Il futuro del Foodtech è in Israele!

L’Israel Innovation Authority, l’ente indipendente del governo israeliano che si occupa delle politiche di innovazione del Paese, ha da poco annunciato un importante investimento nel settore del foodtech.

La notizia

L’Israel Innovaton Authority ha pubblicato un bando per la creazione di un incubatore. L’incubatore si occuperà di favorire la creazione di nuove start up nel foodtech. Si tratta di un investimento di circa 28 milioni di dollari per i prossimi otto anni.

Il progetto

L’obiettivo del progetto sarà quello di identificare e sviluppare tecnologie innovative in una varietà di campi e attività. Tra le quali: lo sviluppo della prossima generazione di alimenti e bevande, la conversione di terreni agricoli usati per l’alimentazione e l’allevamento di animali alla produzione alimentare per l’uomo.
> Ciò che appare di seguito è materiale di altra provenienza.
(* ===== verification/DistCoord.v ===== *)
(** DistCoord.v - the messages group members exchange
    ([include/messaging/capnp/distcoord.capnp]).

    A Cap'n Proto struct pointer may be null: a [has...] accessor of the code
    is a test of the [option] of that field (for a member of a union, the
    discriminant is tested first), and a [get...] on a null pointer reads the
    default struct (empty text, zero numbers). *)

From Stdlib Require Import ZArith.
From stdpp Require Import base strings option.
From S2P Require Import Prelude.

Inductive HeartBeatType := PING | PONG.
Inductive VoteResults := ACCEPTED | REJECTED.
Inductive VoteType := VALUE | ACTION.

#[export] Instance VoteResults_eq_dec : EqDecision VoteResults.
Proof. solve_decision. Defined.
#[export] Instance VoteType_eq_dec : EqDecision VoteType.
Proof. solve_decision. Defined.
#[export] Instance HeartBeatType_eq_dec : EqDecision HeartBeatType.
Proof. solve_decision. Defined.

Record GroupHeartBeat := {
  hb_type : HeartBeatType;
  hb_sourceComponentId : string;
}.

Record AppendEntry := {
  ae_sourceComponentId : string;
  ae_electionTerm : Z;
}.

Record RequestForVoteReq := {
  rq_sourceComponentId : string;
  rq_electionTerm : Z;
}.

Record RequestForVoteRep := {
  rp_sourceComponentId : string;
  rp_voteForId : string;
  rp_electionTerm : Z;
}.

(** Not a union: the three pointers are independent. *)
Record LeaderElection := {
  appendEntry : option AppendEntry;
  requestForVoteReq : option RequestForVoteReq;
  requestForVoteRep : option RequestForVoteRep;
}.

#[export] Instance AppendEntry_eq_dec : EqDecision AppendEntry.
Proof. solve_decision. Defined.
#[export] Instance RequestForVoteReq_eq_dec : EqDecision RequestForVoteReq.
Proof. solve_decision. Defined.
#[export] Instance RequestForVoteRep_eq_dec : EqDecision RequestForVoteRep.
Proof. solve_decision. Defined.
#[export] Instance LeaderElection_eq_dec : EqDecision LeaderElection.
Proof. solve_decision. Defined.

Record ProposeToLeader := { ptl_proposeId : string }.
Record ProposeToClients := { ptc_proposeId : string; ptc_leaderId : string }.
Record Vote := { v_proposeId : string; v_voteResult : VoteResults }.
Record Announce := { an_proposeId : string; an_voteResult : VoteResults }.
Record TimeSpec := { tvSec : Z; tvNsec : Z }.
#[export] Instance TimeSpec_eq_dec : EqDecision TimeSpec.
Proof. solve_decision. Defined.

Record TimeSyncCoordA := { ts_actionId : string; ts_time : TimeSpec }.

Inductive ConsensusUnion :=
| proposeToLeader (p : option ProposeToLeader)
| proposeToClients (p : option ProposeToClients)
| vote (v : option Vote)
| announce (a : option Announce).

Record Consensus := {
  cs_sourceComponentId : string;
  cs_voteType : VoteType;
  cs_union : ConsensusUnion;
  cs_tsyncCoordA : option TimeSyncCoordA;
}.

Record MessageToLeader := { mtl_sourceComponentId : string }.
Record GroupMessage := { gm_sourceComponentId : string }.
Record LeaderMessage := { lm_sourceComponentId : string }.

Inductive GroupInternals :=
| groupHeartBeat (m : option GroupHeartBeat)
| leaderElection (m : option LeaderElection)
| messageToLeader (m : option MessageToLeader)
| consensus (m : option Consensus)
| groupMessage (m : option GroupMessage)
| leaderMessage (m : option LeaderMessage).

#[export] Instance GroupHeartBeat_eq_dec : EqDecision GroupHeartBeat.
Proof. solve_decision. Defined.
#[export] Instance ProposeToLeader_eq_dec : EqDecision ProposeToLeader.
Proof. solve_decision. Defined.
#[export] Instance ProposeToClients_eq_dec : EqDecision ProposeToClients.
Proof. solve_decision. Defined.
#[export] Instance Vote_eq_dec : EqDecision Vote.
Proof. solve_decision. Defined.
#[export] Instance Announce_eq_dec : EqDecision Announce.
Proof. solve_decision. Defined.
#[export] Instance TimeSyncCoordA_eq_dec : EqDecision TimeSyncCoordA.
Proof. solve_decision. Defined.
#[export] Instance ConsensusUnion_eq_dec : EqDecision ConsensusUnion.
Proof. solve_decision. Defined.
#[export] Instance Consensus_eq_dec : EqDecision Consensus.
Proof. solve_decision. Defined.
#[export] Instance MessageToLeader_eq_dec : EqDecision MessageToLeader.
Proof. solve_decision. Defined.
#[export] Instance GroupMessage_eq_dec : EqDecision GroupMessage.
Proof. solve_decision. Defined.
#[export] Instance LeaderMessage_eq_dec : EqDecision LeaderMessage.
Proof. solve_decision. Defined.
#[export] Instance GroupInternals_eq_dec : EqDecision GroupInternals.
Proof. solve_decision. Defined.

(** [getTsyncCoordA()] reads defaults through a null pointer. *)
Definition default_tsca : TimeSyncCoordA :=
  {| ts_actionId := ""; ts_time := {| tvSec := 0; tvNsec := 0 |} |}.

Definition getTsyncCoordA (m : Consensus) : TimeSyncCoordA :=
  default default_tsca (cs_tsyncCoordA m).

(** An encoded payload of the application: opaque bytes. *)
Definition Frame := string.

(** What travels on the internal group port: a header frame, and for some
    messages a payload frame after it. *)
Record GroupMsg := {
  gmsg_header : GroupInternals;
  gmsg_body : option Frame;
}.

Definition header_only (h : GroupInternals) : GroupMsg :=
  {| gmsg_header := h; gmsg_body := None |}.

(** A leader-election message that carries exactly one of the three structs. *)
Definition le_appendEntry (m : AppendEntry) : LeaderElection :=
  {| appendEntry := Some m; requestForVoteReq := None; requestForVoteRep := None |}.
Definition le_voteReq (m : RequestForVoteReq) : LeaderElection :=
  {| appendEntry := None; requestForVoteReq := Some m; requestForVoteRep := None |}.
Definition le_voteRep (m : RequestForVoteRep) : LeaderElection :=
  {| appendEntry := None; requestForVoteReq := None; requestForVoteRep := Some m |}.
Inoltre, il nuovo incubatore ottimizerà il processo di crescita del cibo in modo sostenibile, ottimizzando la catena di approvvigionamento per preservare la sicurezza e la freschezza degli alimenti.

Infatti, l’incubatore aiuterà a creare nuove start up in Israele. Inoltre,  metterà in contatto start up e attori locali. L’iniziativa fa parte di una spinta del governo per trasformare il nord di Israele in un centro per le aziende agricole e del foodtech.

In aggiunta a questo, a luglio il ministro dell’Economia Eli Cohen ha detto che lo Stato stanzierà 30 milioni di dollari nel prossimo anno per le imprese di foodtech.

Il Foodtech in Israele:

Secondo il database di Start-Up Nation Central, l’organizzaizone no-profit che monitora l’industria tecnologica in Israele, ci sono 266 startup attive che lavorano nel settore.

Per di più, in agosto la Pepsi Co ha acquistato l’israeliana SodaStream per 3,2 miliardi di dollari, il che dimostra l’interesse sempre crescente delle grandi multinazionali per il foodtech israeliano.

Il nuovo incubatore si unirà a 18 incubatori esistenti supportati dal programma di incubatori Israel Innovation Authority.